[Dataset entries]
---------------

(* ===== verification/Chain.v ===== *)
(** * Doubly linked chains in a key-value store

    Two contracts thread a doubly linked list through their records: the
    validations of the staker ([validation/linked_list.go]) and the candidates of
    the authority ([authority.go]).  The record type is abstract here; [Links]
    says where its two pointers are.  [seg m p l n] states that the records of
    [l] are chained in order in [m]; the lemmas say what redirecting a pointer
    at either end, inserting at the end and bypassing an element do to it. *)

From S2P Require Import Prelude.

Class Links (E : Type) := MkLinks {
  lprev : E → option Address;
  lnext : E → option Address;
  set_lprev : option Address → E → E;
  set_lnext : option Address → E → E;
}.
Class LinksLaws (E : Type) `{Links E} : Prop := {
  lprev_set_lprev : ∀ p e, lprev (set_lprev p e) = p;
  lnext_set_lprev : ∀ p e, lnext (set_lprev p e) = lnext e;
  lprev_set_lnext : ∀ n e, lprev (set_lnext n e) = lprev e;
  lnext_set_lnext : ∀ n e, lnext (set_lnext n e) = n;
}.

Section chain.
Context {E : Type} `{LinksLaws E}.
Implicit Types (m : gmap Address E) (l : list Address).

Definition linksTo m (p : option Address) (a : Address) (n : option Address) : Prop :=
  ∃ v, m !! a = Some v ∧ lprev v = p ∧ lnext v = n.

(** [seg m p l n]: the records of [l] are chained in order, the first one's
    previous pointer is [p] and the last one's next pointer is [n]. *)
Fixpoint seg m (p : option Address) l (n : option Address) : Prop :=
  match l with
  | [] => True
  | a :: l' => linksTo m p a (from_option Some n (list.head l')) ∧ seg m (Some a) l' n
  end.

(** What follows the prefix of a segment, and what precedes its suffix. *)
Definition hdOr l (n : option Address) : option Address := from_option Some n (list.head l).
Definition lastOr (p : option Address) l : option Address := from_option Some p (last l).

(** Redirecting the neighbours of an element closes the gap around it. *)
Definition bypass_prev (n : option Address) l m : gmap Address E :=
  match last l with
  | None => m
  | Some p => match m !! p with None => m | Some pv => <[p := set_lnext n pv]> m end
  end.
Definition bypass_next (p : option Address) l m : gmap Address E :=
  match list.head l with
  | None => m
  | Some n => match m !! n with None => m | Some nv => <[n := set_lprev p nv]> m end
  end.

Lemma lastOr_cons p a l : lastOr p (a :: l) = lastOr (Some a) l.
Proof. unfold lastOr. rewrite last_cons. by destruct (last l). Qed.

Lemma hdOr_app l1 l2 n : hdOr (l1 ++ l2) n = hdOr l1 (hdOr l2 n).
Proof. by destruct l1. Qed.

Lemma hdOr_None l : hdOr l None = list.head l.
Proof. by destruct l. Qed.

Lemma lastOr_None l : lastOr None l = last l.
Proof. unfold lastOr. by destruct (last l). Qed.

Lemma seg_cons m p a l n :
  seg m p (a :: l) n ↔ linksTo m p a (hdOr l n) ∧ seg m (Some a) l n.
Proof. done. Qed.

Lemma seg_app m p l1 l2 n :
  seg m p (l1 ++ l2) n ↔ seg m p l1 (hdOr l2 n) ∧ seg m (lastOr p l1) l2 n.
Proof.
  revert p. induction l1 as [|a l1 IH]; intros p; simpl.
  - unfold lastOr. simpl. tauto.
  - rewrite IH, lastOr_cons. fold (hdOr (l1 ++ l2) n). rewrite hdOr_app.
    fold (hdOr l1 (hdOr l2 n)). tauto.
Qed.

Lemma seg_ext m m' p l n :
  (∀ a, a ∈ l → m' !! a = m !! a) → seg m p l n → seg m' p l n.
Proof.
  revert p. induction l as [|a l IH]; intros p Hm; simpl; [done|].
  intros [(v & Hv & ?) Hl]. split.
  - exists v. rewrite Hm; [done|set_solver].
  - apply IH; [|done]. intros b Hb. apply Hm. set_solver.
Qed.

Lemma seg_frame m p l n b v : b ∉ l → seg m p l n → seg (<[b := v]> m) p l n.
Proof.
  intros Hb. apply seg_ext. intros a Ha. apply lookup_insert_ne. intros ->. done.
Qed.

Lemma seg_lookup m p l n a : seg m p l n → a ∈ l → is_Some (m !! a).
Proof.
  revert p. induction l as [|b l IH]; intros p; simpl; [by intros _ ?%elem_of_nil|].
  intros [(v & Hv & _) Hl] [->|Ha]%elem_of_cons; [eauto|]. by eapply IH.
Qed.

(** Overwriting a record without touching its pointers. *)
Lemma seg_same_links m p l n a v v' :
  m !! a = Some v → lprev v' = lprev v → lnext v' = lnext v →
  seg m p l n → seg (<[a := v']> m) p l n.
Proof.
  intros Ha Hp Hn. revert p. induction l as [|b l IH]; intros p; simpl; [done|].
  intros [(w & Hw & ? & ?) HL]. split; [|by apply IH].
  destruct (decide (a = b)) as [->|Hne].
  - exists v'. rewrite lookup_insert_eq. simplify_eq. by rewrite Hp, Hn.
  - exists w. by rewrite lookup_insert_ne.
Qed.

(** Redirect the last element of a segment. *)
Lemma seg_set_next m p l n n' q v :
  NoDup (l ++ [q]) → m !! q = Some v → seg m p (l ++ [q]) n →
  seg (<[q := set_lnext n' v]> m) p (l ++ [q]) n'.
Proof.
  intros Hnd Hv. rewrite !seg_app. simpl. intros [Hl [(w & Hw & Hp & Hn) _]].
  apply NoDup_app in Hnd as (_ & Hq & _). split; [|split; [|done]].
  - apply seg_frame; [|done]. intros Hin. apply (Hq q Hin). set_solver.
  - exists (set_lnext n' v). rewrite lookup_insert_eq. simplify_eq.
    by rewrite lprev_set_lnext, lnext_set_lnext.
Qed.

(** Redirect the first element of a segment. *)
Lemma seg_set_prev m p p' l n q v :
  NoDup (q :: l) → m !! q = Some v → seg m p (q :: l) n →
  seg (<[q := set_lprev p' v]> m) p' (q :: l) n.
Proof.
  intros [Hq Hnd]%NoDup_cons Hv. rewrite !seg_cons. intros [(w & Hw & Hp & Hn) Hl].
  split; [|by apply seg_frame].
  exists (set_lprev p' v). rewrite lookup_insert_eq. simplify_eq.
  by rewrite lprev_set_lprev, lnext_set_lprev.
Qed.

Lemma seg_split m l1 a l2 v :
  seg m None (l1 ++ a :: l2) None → m !! a = Some v →
  lprev v = last l1 ∧ lnext v = list.head l2 ∧
  seg m None l1 (Some a) ∧ seg m (Some a) l2 None.
Proof.
  rewrite seg_app, seg_cons. intros (H1 & (w & Hw & Hp & Hn) & H2) Hv. simplify_eq.
  by rewrite Hp, Hn, lastOr_None, hdOr_None.
Qed.

Lemma bypass_prev_spec m l1 n n' :
  NoDup l1 → seg m None l1 n →
  seg (bypass_prev n' l1 m) None l1 n' ∧
  (∀ b, b ∉ l1 → bypass_prev n' l1 m !! b = m !! b).
Proof.
  intros Hnd Hs. unfold bypass_prev. destruct (last l1) as [q|] eqn:Hl.
  - apply last_Some in Hl as [l0 ->].
    destruct (seg_lookup _ _ _ _ q Hs) as [qv Hq]; [set_solver|]. rewrite Hq.
    split; [by eapply seg_set_next|].
    intros b Hb. rewrite lookup_insert_ne; [done|set_solver].
  - by apply last_None in Hl as ->.
Qed.

Lemma bypass_next_spec m l2 p p' :
  NoDup l2 → seg m p l2 None →
  seg (bypass_next p' l2 m) p' l2 None ∧
  (∀ b, b ∉ l2 → bypass_next p' l2 m !! b = m !! b).
Proof.
  intros Hnd Hs. unfold bypass_next. destruct l2 as [|q l0]; simpl; [done|].
  destruct (seg_lookup _ _ _ _ q Hs) as [qv Hq]; [set_solver|]. rewrite Hq.
  split; [by eapply seg_set_prev|].
  intros b Hb. rewrite lookup_insert_ne; [done|set_solver].
Qed.

(** Closing the gap around [a] yields the chain without it. *)
Lemma seg_bypass m l1 a l2 v :
  NoDup (l1 ++ a :: l2) → seg m None (l1 ++ a :: l2) None → m !! a = Some v →
  let m' := bypass_next (lprev v) l2 (bypass_prev (lnext v) l1 m) in
  seg m' None (l1 ++ l2) None ∧ (∀ b, b ∉ l1 → b ∉ l2 → m' !! b = m !! b).
Proof.
  intros Hnd Hseg Ha. destruct (seg_split _ _ _ _ _ Hseg Ha) as (Hpv & Hnv & Hs1 & Hs2).
  apply NoDup_app in Hnd as (Hnd1 & Hdisj & [Ha2 Hnd2]%NoDup_cons).
  assert (∀ b, b ∈ l1 → b ∉ l2) as Hd12 by (intros b Hb ?; apply (Hdisj b Hb); set_solver).
  destruct (bypass_prev_spec m l1 (Some a) (lnext v) Hnd1 Hs1) as (Hm1 & Hoth1).
  assert (seg (bypass_prev (lnext v) l1 m) (Some a) l2 None) as Hs2'.
  { eapply seg_ext; [|exact Hs2]. intros b Hb. apply Hoth1. intros Hb'. by apply (Hd12 b). }
  destruct (bypass_next_spec _ l2 (Some a) (lprev v) Hnd2 Hs2') as (Hm2 & Hoth2).
  split.
  - apply seg_app. rewrite hdOr_None, lastOr_None, <- Hnv, <- Hpv. split; [|done].
    eapply seg_ext; [|exact Hm1]. auto.
  - intros b Hb1 Hb2. by rewrite Hoth2, Hoth1.
Qed.

(** Appending a record. *)
Lemma seg_snoc m p l a v :
  seg m p l (Some a) → a ∉ l → lprev v = lastOr p l → lnext v = None →
  seg (<[a := v]> m) p (l ++ [a]) None.
Proof.
  intros Hs Ha Hp Hn. apply seg_app. split; [by apply seg_frame|].
  simpl. split; [|done]. exists v. by rewrite lookup_insert_eq.
Qed.
End chain.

---------------

■ **Exercise aim**: Copy exactly the lines from the top of the entries through the line with "(** Redirecting the" in it, please, keeping both ends and adding nothing.

■ **Response box**:
(* ===== verification/Chain.v ===== *)
(** * Doubly linked chains in a key-value store

    Two contracts thread a doubly linked list through their records: the
    validations of the staker ([validation/linked_list.go]) and the candidates of
    the authority ([authority.go]).  The record type is abstract here; [Links]
    says where its two pointers are.  [seg m p l n] states that the records of
    [l] are chained in order in [m]; the lemmas say what redirecting a pointer
    at either end, inserting at the end and bypassing an element do to it. *)

From S2P Require Import Prelude.

Class Links (E : Type) := MkLinks {
  lprev : E → option Address;
  lnext : E → option Address;
  set_lprev : option Address → E → E;
  set_lnext : option Address → E → E;
}.
Class LinksLaws (E : Type) `{Links E} : Prop := {
  lprev_set_lprev : ∀ p e, lprev (set_lprev p e) = p;
  lnext_set_lprev : ∀ p e, lnext (set_lprev p e) = lnext e;
  lprev_set_lnext : ∀ n e, lprev (set_lnext n e) = lprev e;
  lnext_set_lnext : ∀ n e, lnext (set_lnext n e) = n;
}.

Section chain.
Context {E : Type} `{LinksLaws E}.
Implicit Types (m : gmap Address E) (l : list Address).

Definition linksTo m (p : option Address) (a : Address) (n : option Address) : Prop :=
  ∃ v, m !! a = Some v ∧ lprev v = p ∧ lnext v = n.

(** [seg m p l n]: the records of [l] are chained in order, the first one's
    previous pointer is [p] and the last one's next pointer is [n]. *)
Fixpoint seg m (p : option Address) l (n : option Address) : Prop :=
  match l with
  | [] => True
  | a :: l' => linksTo m p a (from_option Some n (list.head l')) ∧ seg m (Some a) l' n
  end.

(** What follows the prefix of a segment, and what precedes its suffix. *)
Definition hdOr l (n : option Address) : option Address := from_option Some n (list.head l).
Definition lastOr (p : option Address) l : option Address := from_option Some p (last l).

(** Redirecting the neighbours of an element closes the gap around it. *)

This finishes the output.